Why does the SCADA systems even HAVE accessable USB ports? What moron bought Dell PC's instead of rackmount systems with locking face plates?

All of this is the fault of the Managers and upper managers of the facilities as well as the project manager that did not specify the PROPER EQUIPMENT for the systems.

You can set up windows to ignore USB memory devices, it's really easy if you have competent staff on hand that can do it.

Only two? (1)

tippe (1136385) | about a year and a half ago | (#42602737)

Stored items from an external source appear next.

(** A file that is not compressed, from its extents. *)
Lemma content_read_data `{DecmpfsFormat} `{Codecs} i size exts out :
  ino_size i = Some size -> (size <=? MAX_FILE_BYTES) = true ->
  find_xattr XATTR_NAME_DECMPFS (omap (xattr_record (ino_oid i)) content_records) = None ->
  sort_by_key fe_logical_offset (omap (extent_record (ino_private_id i)) content_records) = exts ->
  fold_res (fill_extent CONTENT None size BLOCK_SIZE) (replicate (Z.to_nat size) x00) exts = Ok out ->
  read_data CONTENT content_volume i BLOCK_SIZE = Ok out.
Proof.
  intros Hz Hle Hx He Hf. unfold read_data, decmpfs_header, get_xattr.
  rewrite (list_xattrs_tree CONTENT content_volume (ino_oid i) BLOCK_SIZE content_tree content_is_tree content_ordered). cbn [mbind outcome_bind].
  change (leaf_entries content_tree) with content_records. rewrite Hx, Hz. cbn [default from_option id mbind outcome_bind]. unfold id, read_stream.
  apply Z.leb_le in Hle. rewrite (proj2 (Z.ltb_ge MAX_FILE_BYTES size) Hle).
  rewrite (list_extents_tree CONTENT content_volume (ino_private_id i) BLOCK_SIZE content_tree content_is_tree content_ordered). cbn [mbind outcome_bind].
  change (leaf_entries content_tree) with content_records. rewrite He. change (vol_vek content_volume) with (@None bytes). exact Hf.
Qed.

Lemma content_file `{DecmpfsFormat} `{Codecs} path oid stream size exts out k :
  opens path oid stream (Some size) -> (size <=? MAX_FILE_BYTES) = true ->
  find_xattr XATTR_NAME_DECMPFS (omap (xattr_record oid) content_records) = None ->
  sort_by_key fe_logical_offset (omap (extent_record stream) content_records) = exts ->
  fold_res (fill_extent CONTENT None size BLOCK_SIZE) (replicate (Z.to_nat size) x00) exts = Ok out ->
  with_file path k = k out.
Proof.
  intros (i & Hi & Ho & Hs & Hz) Hle Hx He Hf. rewrite <-Ho in Hx. rewrite <-Hs in He. unfold with_file. rewrite in_live, Hi. cbn [expecting].
  pose proof (content_read_data i size exts out Hz Hle Hx He Hf) as Hd.
  unfold expecting at 1. destruct (read_data CONTENT content_volume i BLOCK_SIZE) as [b| |]; [|discriminate..]. by injection Hd as ->.
Qed.

Definition data_run (logical len phys : Z) : FileExtent :=
  {| fe_logical_offset := logical; fe_len := len; fe_phys_block_num := phys; fe_crypto_id := 0 |}.
Definition sparse_content : bytes := zeroed 65536 ++ content_block 371.

Section Digests.
Context `{DecmpfsFormat} `{Codecs} (sha256_hex : bytes -> bytes).
Context (plain_digest : sha256_hex plain_text = lit "289af0a0b21ede77675f1173c65cc2388d3b26570dbaaa7f2506444e05abf86b").
Context (sparse_digest : sha256_hex sparse_content = lit "fe0fc4fa9e8465dd74086a9e37d21d1a69c0f4d08cf6b9abbb288886d4cc822a").
Context (beth_digest : sha256_hex beth_text = lit "ee7c26829909d9c7ea1bcb444908fff35c1254f3c51894bd49b8b175becfeb96").

Lemma plain_passes : reads_plain_file_byte_identical sha256_hex = true.
Proof.
  unfold reads_plain_file_byte_identical. rewrite (content_file _ 18 18 35 [data_run 0 4096 347] plain_text _ plain_opens eq_refl);
    [rewrite plain_digest; vm_refl|vm_refl|vm_compute; reflexivity|vm_compute; reflexivity].
Qed.
Lemma beth_passes : reads_nested_file_byte_identical sha256_hex = true.
Proof.
  unfold reads_nested_file_byte_identical. rewrite (content_file _ 28 28 33 [data_run 0 4096 400] beth_text _ beth_opens eq_refl);
    [rewrite beth_digest; vm_refl|vm_refl|vm_compute; reflexivity|vm_compute; reflexivity].
Qed.
Lemma sparse_passes : reads_sparse_file_with_hole_byte_identical sha256_hex = true.
Proof.
  unfold reads_sparse_file_with_hole_byte_identical. rewrite (content_file _ 22 22 69632 [data_run 0 65536 0; data_run 65536 4096 371] sparse_content _ sparse_opens eq_refl);
    [rewrite sparse_digest; vm_refl|vm_refl|vm_compute; reflexivity|vm_refl].
Qed.
End Digests.

Lemma hole_and_tail_passes : list_extents_reports_hole_and_tail = true.
Proof.
  unfold list_extents_reports_hole_and_tail. rewrite in_live. destruct sparse_opens as (i & -> & _ & Hs & _). cbn [expecting].
  rewrite Hs, (list_extents_tree CONTENT content_volume 22 BLOCK_SIZE content_tree content_is_tree content_ordered). vm_refl.
Qed.

(** ** Attributes *)

(** [on_file opened o]: a test of the attributes of the file [opened] says is object [o], by its records. *)
Ltac on_file opened o :=
  match goal with |- with_oid ?p ?k = _ => rewrite (with_oid_opens p _ _ _ k opened) end; cbn beta;
  unfold resource_fork, symlink_target, get_xattr;
  rewrite ?(list_xattrs_tree CONTENT content_volume o BLOCK_SIZE content_tree content_is_tree content_ordered).

Lemma lists_custom_passes : lists_custom_xattrs_matching_xattr_l = true.
Proof. unfold lists_custom_xattrs_matching_xattr_l. on_file plain_opens 18. vm_refl. Qed.
Lemma embedded_value_passes : get_xattr_returns_embedded_value = true.
Proof. unfold get_xattr_returns_embedded_value. on_file plain_opens 18. vm_refl. Qed.
Lemma absent_passes : get_xattr_absent_is_none = true.
Proof. unfold get_xattr_absent_is_none. on_file plain_opens 18. vm_refl. Qed.
Lemma carries_both_passes : compressed_file_carries_decmpfs_and_resource_fork = true.
Proof. unfold compressed_file_carries_decmpfs_and_resource_fork. on_file compressed_opens 23. vm_refl. Qed.
Lemma readlink_passes : resolves_symlink_target_matching_readlink = true.
Proof. unfold resolves_symlink_target_matching_readlink. on_file link_opens 29. vm_refl. Qed.
Lemma no_target_passes : non_symlink_has_no_symlink_target = true.
Proof. unfold non_symlink_has_no_symlink_target. on_file plain_opens 18. vm_refl. Qed.
Lemma no_fork_passes : file_without_resource_fork_yields_none = true.
Proof. unfold file_without_resource_fork_yields_none. on_file plain_opens 18. vm_refl. Qed.

Lemma fork_stream_passes : resource_fork_reads_back_the_stream_bytes = true.
Proof.
  unfold resource_fork_reads_back_the_stream_bytes. on_file compressed_opens 23. change (leaf_entries content_tree) with content_records.
  assert (find_xattr XATTR_NAME_RESOURCE_FORK (omap (xattr_record 23) content_records) = Some (Stream 24 1526)) as Hx by vm_refl.
  cbn [mbind outcome_bind]. rewrite Hx. cbn iota. unfold read_stream.
  rewrite (list_extents_tree CONTENT content_volume 24 BLOCK_SIZE content_tree content_is_tree content_ordered). vm_refl.
Qed.

(** ** Snapshots and findings *)

Lemma content_snapshots : list_snapshots CONTENT content_volume BLOCK_SIZE = Ok [].
Proof. vm_refl. Qed.

Definition snapshot_content_suite : list bool :=
  [ real_unsnapshotted_volume_lists_zero_snapshots; real_volume_exposes_snap_meta_tree_oid; real_unsnapshotted_volume_resolves_no_name ].
Lemma snapshot_content_suite_passes : Forall (fun passed => passed = true) snapshot_content_suite.
Proof.
  unfold snapshot_content_suite, real_unsnapshotted_volume_lists_zero_snapshots, real_volume_exposes_snap_meta_tree_oid,
    real_unsnapshotted_volume_resolves_no_name. rewrite !in_live, content_snapshots. run_suite.
Qed.

Definition analyzers_suite : list bool :=
  [ timestamps_audit_on_a_real_inode_is_clean; crypto_audit_on_an_unencrypted_state_is_clean;
    crypto_audit_on_a_locked_state_with_unknown_tag_flags_both; sealed_audit_on_an_unbroken_seal_is_clean; sealed_audit_on_a_broken_seal_flags_it;
    snapshots_audit_on_the_unsnapshotted_fixture_is_clean ].
Lemma analyzers_suite_passes : Forall (fun passed => passed = true) analyzers_suite.
Proof.
  unfold analyzers_suite, timestamps_audit_on_a_real_inode_is_clean, snapshots_audit_on_the_unsnapshotted_fixture_is_clean, snapshots_audit.
  in_content. rewrite content_snapshots. run_suite.
Qed.

(** *** All of them *)

Definition content_suite (sha256_hex : bytes -> bytes) `{DecmpfsFormat} `{Codecs} : list bool :=
  [ reads_plain_file_byte_identical sha256_hex; reads_sparse_file_with_hole_byte_identical sha256_hex; reads_nested_file_byte_identical sha256_hex;
    list_extents_reports_hole_and_tail; lists_custom_xattrs_matching_xattr_l; get_xattr_returns_embedded_value; get_xattr_absent_is_none;
    compressed_file_carries_decmpfs_and_resource_fork; resource_fork_reads_back_the_stream_bytes; resolves_symlink_target_matching_readlink;
    non_symlink_has_no_symlink_target; file_without_resource_fork_yields_none ] ++ snapshot_content_suite ++ analyzers_suite.

(** What the repository records of SHA-256: the digests of the three files. *)
Record recorded_digests (sha256_hex : bytes -> bytes) : Prop := {
  rd_plain : sha256_hex plain_text = lit "289af0a0b21ede77675f1173c65cc2388d3b26570dbaaa7f2506444e05abf86b";
  rd_sparse : sha256_hex sparse_content = lit "fe0fc4fa9e8465dd74086a9e37d21d1a69c0f4d08cf6b9abbb288886d4cc822a";
  rd_beth : sha256_hex beth_text = lit "ee7c26829909d9c7ea1bcb444908fff35c1254f3c51894bd49b8b175becfeb96";
}.

Lemma content_suite_passes `{DecmpfsFormat} `{Codecs} sha256_hex :
  recorded_digests sha256_hex -> Forall (fun passed => passed = true) (content_suite sha256_hex).
Proof.
  intros [Hp Hs Hb]. unfold content_suite. apply Forall_app. split; [|apply Forall_app; split; [exact snapshot_content_suite_passes|exact analyzers_suite_passes]].
  repeat (apply Forall_cons_2); [exact (plain_passes sha256_hex Hp)|exact (sparse_passes sha256_hex Hs)|exact (beth_passes sha256_hex Hb)|exact hole_and_tail_passes|
    exact lists_custom_passes|exact embedded_value_passes|exact absent_passes|exact carries_both_passes|exact fork_stream_passes|exact readlink_passes|
    exact no_target_passes|exact no_fork_passes|apply Forall_nil_2].
Qed.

Based on all of the other articles posted on /. regarding compromised corporate and military networks, it's amazing that these guys have limited the infection to only two computers. That's amazing! Way to go guys! Way to show up your peers! Bonuses for everyone (or at least the executives who I'm sure are the real heroes of this story)!

</sarcasm>

critical infrastructure endangered by... (1)

Jawnn (445279) | about a year and a half ago | (#42602775)

...failure to follow simple best practices. Nothing new here. Move along... move along.

mYod up (-1)

Anonymous Coward | about a year and a half ago | (#42603455)

writing is on the rotting corpse 4arties). At THE

Ho-hum - The oldest attack vector (1)

jtara (133429) | about a year and a half ago | (#42604363)

This is something new?

I was working as a developer at a nuclear power station (S.O.N.G.S.) in the early 90's. The developer across the cubicle from me had a persistent "beeeping" problem with his PC, which he ignored. I asked him about it, and he said "the damn thing just beeps every now and then". He was pretty unconcerned about it. Like "yea, it beeps, so what?"

Turns out it was a virus.

The vendor that provided the PC was always very helpful. They were so helpful, that when a new BIOS update came out for the video cards they were using in some of the PCs, they helpfully went from desk to desk installing the BIOS upgrade - from an infected floppy disk.

No idea if the virus ever made if off of developer PCs and onto more critical systems. I suppose the "if it goes in it doesn't come out, except in a barrel" policy for the Red Zone helped contain it. (I worked in Health Physics, so potentially this could have affected systems that measure and track worker dosage.)